▶ _Directions for this task_
Only one stretch of the data below is wanted: the lines starting at the one with "(** ** The analysis of special times *)" and ending at the one with "Proof. unfold SFsub.", both included, given again exactly.

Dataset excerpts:
———
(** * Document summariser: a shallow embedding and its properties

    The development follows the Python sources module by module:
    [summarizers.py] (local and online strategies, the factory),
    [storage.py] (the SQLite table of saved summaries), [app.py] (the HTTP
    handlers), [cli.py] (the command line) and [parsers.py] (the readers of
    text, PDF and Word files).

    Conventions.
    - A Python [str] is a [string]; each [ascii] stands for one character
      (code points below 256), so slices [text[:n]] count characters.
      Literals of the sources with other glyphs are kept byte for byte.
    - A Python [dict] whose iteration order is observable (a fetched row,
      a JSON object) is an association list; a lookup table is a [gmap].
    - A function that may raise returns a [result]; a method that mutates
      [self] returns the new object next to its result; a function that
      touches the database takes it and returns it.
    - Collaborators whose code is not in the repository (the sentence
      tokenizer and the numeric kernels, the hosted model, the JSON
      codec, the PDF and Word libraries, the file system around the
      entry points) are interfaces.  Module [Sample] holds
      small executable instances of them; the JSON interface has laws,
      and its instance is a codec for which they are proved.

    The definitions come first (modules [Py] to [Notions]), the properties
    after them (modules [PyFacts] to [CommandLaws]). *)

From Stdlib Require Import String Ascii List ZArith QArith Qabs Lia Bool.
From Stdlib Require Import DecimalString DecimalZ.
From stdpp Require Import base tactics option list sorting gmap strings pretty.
———
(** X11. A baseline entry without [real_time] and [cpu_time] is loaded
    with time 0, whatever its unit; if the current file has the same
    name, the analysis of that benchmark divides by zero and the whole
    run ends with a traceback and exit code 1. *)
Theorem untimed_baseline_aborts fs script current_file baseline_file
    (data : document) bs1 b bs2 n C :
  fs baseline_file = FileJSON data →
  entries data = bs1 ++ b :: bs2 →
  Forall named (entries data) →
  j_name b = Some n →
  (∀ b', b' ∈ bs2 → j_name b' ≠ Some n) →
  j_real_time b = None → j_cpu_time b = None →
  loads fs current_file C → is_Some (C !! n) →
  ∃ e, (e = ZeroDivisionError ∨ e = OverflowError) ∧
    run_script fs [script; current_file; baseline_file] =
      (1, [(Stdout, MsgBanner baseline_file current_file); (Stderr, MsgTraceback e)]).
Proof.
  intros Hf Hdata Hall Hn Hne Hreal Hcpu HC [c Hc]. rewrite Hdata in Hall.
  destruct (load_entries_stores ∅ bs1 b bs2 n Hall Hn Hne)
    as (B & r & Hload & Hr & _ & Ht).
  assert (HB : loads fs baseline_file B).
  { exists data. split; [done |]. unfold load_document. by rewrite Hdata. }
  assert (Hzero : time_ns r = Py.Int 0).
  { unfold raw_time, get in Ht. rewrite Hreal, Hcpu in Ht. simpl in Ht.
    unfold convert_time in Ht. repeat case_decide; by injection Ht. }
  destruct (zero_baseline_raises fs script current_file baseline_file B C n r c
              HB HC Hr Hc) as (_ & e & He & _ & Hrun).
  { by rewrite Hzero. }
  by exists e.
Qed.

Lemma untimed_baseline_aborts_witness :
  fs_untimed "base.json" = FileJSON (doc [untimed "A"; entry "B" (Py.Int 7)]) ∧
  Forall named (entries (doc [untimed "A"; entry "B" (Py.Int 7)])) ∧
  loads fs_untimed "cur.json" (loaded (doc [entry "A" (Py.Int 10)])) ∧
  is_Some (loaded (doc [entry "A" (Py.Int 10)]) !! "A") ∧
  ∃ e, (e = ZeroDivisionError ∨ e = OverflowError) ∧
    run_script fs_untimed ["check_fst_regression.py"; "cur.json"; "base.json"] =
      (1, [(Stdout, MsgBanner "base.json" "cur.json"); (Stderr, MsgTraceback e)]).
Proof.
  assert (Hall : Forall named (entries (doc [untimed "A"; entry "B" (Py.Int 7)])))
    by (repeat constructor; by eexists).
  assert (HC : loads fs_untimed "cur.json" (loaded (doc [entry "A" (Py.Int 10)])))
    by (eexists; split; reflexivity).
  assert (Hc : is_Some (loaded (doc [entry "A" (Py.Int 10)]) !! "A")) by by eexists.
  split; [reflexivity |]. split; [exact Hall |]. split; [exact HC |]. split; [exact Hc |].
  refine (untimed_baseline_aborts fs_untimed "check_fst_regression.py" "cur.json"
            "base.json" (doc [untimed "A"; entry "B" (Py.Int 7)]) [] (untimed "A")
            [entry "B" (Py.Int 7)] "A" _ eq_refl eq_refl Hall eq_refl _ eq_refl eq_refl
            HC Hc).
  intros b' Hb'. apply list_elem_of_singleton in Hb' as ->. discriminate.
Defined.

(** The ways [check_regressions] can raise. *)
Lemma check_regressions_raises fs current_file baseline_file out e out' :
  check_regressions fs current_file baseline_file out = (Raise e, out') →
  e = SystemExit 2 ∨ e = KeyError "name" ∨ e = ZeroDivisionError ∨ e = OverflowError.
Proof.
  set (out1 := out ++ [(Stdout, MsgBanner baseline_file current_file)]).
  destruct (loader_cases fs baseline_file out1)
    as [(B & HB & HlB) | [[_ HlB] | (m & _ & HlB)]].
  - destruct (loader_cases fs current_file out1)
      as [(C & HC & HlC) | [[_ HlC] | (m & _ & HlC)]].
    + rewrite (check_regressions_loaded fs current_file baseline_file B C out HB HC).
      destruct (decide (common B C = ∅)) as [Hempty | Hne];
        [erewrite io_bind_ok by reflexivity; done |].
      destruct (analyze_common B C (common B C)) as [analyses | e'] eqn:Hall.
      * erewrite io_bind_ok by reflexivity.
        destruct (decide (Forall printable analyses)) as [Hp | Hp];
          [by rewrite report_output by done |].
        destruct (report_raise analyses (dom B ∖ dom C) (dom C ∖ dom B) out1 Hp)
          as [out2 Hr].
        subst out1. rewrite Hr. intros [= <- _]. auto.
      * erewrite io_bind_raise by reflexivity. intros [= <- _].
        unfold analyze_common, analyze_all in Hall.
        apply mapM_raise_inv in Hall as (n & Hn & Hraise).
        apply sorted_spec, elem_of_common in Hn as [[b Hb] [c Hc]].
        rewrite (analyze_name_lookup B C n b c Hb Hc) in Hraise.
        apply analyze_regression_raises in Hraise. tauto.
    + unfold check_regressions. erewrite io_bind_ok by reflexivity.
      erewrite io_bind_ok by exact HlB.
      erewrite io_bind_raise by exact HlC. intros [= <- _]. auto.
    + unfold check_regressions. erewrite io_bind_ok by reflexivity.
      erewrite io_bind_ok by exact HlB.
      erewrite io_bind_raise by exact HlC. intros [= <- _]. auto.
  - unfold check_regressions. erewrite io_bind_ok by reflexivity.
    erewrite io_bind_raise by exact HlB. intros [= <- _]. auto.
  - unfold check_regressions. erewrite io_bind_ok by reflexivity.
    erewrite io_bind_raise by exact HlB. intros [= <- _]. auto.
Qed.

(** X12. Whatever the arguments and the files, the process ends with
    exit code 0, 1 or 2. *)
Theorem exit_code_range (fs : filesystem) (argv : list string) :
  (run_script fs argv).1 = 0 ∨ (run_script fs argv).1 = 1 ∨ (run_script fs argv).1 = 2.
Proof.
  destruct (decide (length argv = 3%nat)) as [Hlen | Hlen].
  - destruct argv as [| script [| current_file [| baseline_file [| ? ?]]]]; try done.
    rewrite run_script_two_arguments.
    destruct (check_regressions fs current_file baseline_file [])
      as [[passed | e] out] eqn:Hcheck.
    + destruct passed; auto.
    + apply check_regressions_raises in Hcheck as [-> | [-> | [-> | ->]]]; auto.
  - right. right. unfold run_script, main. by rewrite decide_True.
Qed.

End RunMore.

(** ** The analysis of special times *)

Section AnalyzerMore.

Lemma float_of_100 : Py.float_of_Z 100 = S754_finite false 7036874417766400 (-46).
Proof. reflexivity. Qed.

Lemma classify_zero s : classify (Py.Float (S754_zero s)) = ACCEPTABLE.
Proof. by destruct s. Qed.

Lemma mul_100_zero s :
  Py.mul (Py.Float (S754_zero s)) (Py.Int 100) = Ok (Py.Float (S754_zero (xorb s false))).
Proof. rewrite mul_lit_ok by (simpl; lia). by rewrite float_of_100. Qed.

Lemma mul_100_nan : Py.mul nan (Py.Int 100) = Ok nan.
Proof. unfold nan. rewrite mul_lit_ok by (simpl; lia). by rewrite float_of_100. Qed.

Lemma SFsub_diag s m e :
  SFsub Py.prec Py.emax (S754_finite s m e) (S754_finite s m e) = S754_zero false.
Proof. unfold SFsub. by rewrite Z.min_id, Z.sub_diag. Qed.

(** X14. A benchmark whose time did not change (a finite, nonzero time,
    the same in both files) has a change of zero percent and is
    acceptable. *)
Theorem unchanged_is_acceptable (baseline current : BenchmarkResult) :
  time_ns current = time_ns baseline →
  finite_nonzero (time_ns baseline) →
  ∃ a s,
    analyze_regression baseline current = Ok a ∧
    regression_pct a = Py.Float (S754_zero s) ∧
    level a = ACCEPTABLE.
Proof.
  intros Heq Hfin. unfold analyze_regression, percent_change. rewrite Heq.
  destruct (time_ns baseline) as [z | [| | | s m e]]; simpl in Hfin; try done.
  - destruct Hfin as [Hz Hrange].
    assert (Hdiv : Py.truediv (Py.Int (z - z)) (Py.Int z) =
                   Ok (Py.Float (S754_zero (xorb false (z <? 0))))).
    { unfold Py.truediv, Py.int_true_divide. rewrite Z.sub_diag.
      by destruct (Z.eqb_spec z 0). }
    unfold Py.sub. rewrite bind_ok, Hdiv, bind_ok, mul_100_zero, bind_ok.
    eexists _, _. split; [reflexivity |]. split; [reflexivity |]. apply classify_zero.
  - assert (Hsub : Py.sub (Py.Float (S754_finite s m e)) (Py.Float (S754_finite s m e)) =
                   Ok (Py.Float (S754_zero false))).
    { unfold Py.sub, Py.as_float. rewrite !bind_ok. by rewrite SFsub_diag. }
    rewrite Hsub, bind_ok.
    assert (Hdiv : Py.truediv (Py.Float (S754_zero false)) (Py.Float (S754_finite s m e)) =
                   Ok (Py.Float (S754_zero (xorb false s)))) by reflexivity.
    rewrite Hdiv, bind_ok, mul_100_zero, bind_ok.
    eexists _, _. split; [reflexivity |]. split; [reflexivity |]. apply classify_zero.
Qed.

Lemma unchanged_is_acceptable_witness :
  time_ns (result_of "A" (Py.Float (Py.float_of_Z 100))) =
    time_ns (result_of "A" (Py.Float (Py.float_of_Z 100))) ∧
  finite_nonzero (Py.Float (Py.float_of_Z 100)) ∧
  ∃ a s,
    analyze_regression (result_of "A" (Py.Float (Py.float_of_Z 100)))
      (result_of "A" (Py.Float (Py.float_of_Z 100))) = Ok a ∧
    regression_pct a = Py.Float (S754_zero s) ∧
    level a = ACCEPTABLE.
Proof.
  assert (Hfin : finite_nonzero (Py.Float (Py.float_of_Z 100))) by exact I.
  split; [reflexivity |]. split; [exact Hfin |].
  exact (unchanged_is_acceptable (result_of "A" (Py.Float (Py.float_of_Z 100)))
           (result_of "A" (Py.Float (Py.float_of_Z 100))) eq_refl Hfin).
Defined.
———
▶ _Expected answer_
(** ** The analysis of special times *)

Section AnalyzerMore.

Lemma float_of_100 : Py.float_of_Z 100 = S754_finite false 7036874417766400 (-46).
Proof. reflexivity. Qed.

Lemma classify_zero s : classify (Py.Float (S754_zero s)) = ACCEPTABLE.
Proof. by destruct s. Qed.

Lemma mul_100_zero s :
  Py.mul (Py.Float (S754_zero s)) (Py.Int 100) = Ok (Py.Float (S754_zero (xorb s false))).
Proof. rewrite mul_lit_ok by (simpl; lia). by rewrite float_of_100. Qed.

Lemma mul_100_nan : Py.mul nan (Py.Int 100) = Ok nan.
Proof. unfold nan. rewrite mul_lit_ok by (simpl; lia). by rewrite float_of_100. Qed.

Lemma SFsub_diag s m e :
  SFsub Py.prec Py.emax (S754_finite s m e) (S754_finite s m e) = S754_zero false.
Proof. unfold SFsub. by rewrite Z.min_id, Z.sub_diag. Qed.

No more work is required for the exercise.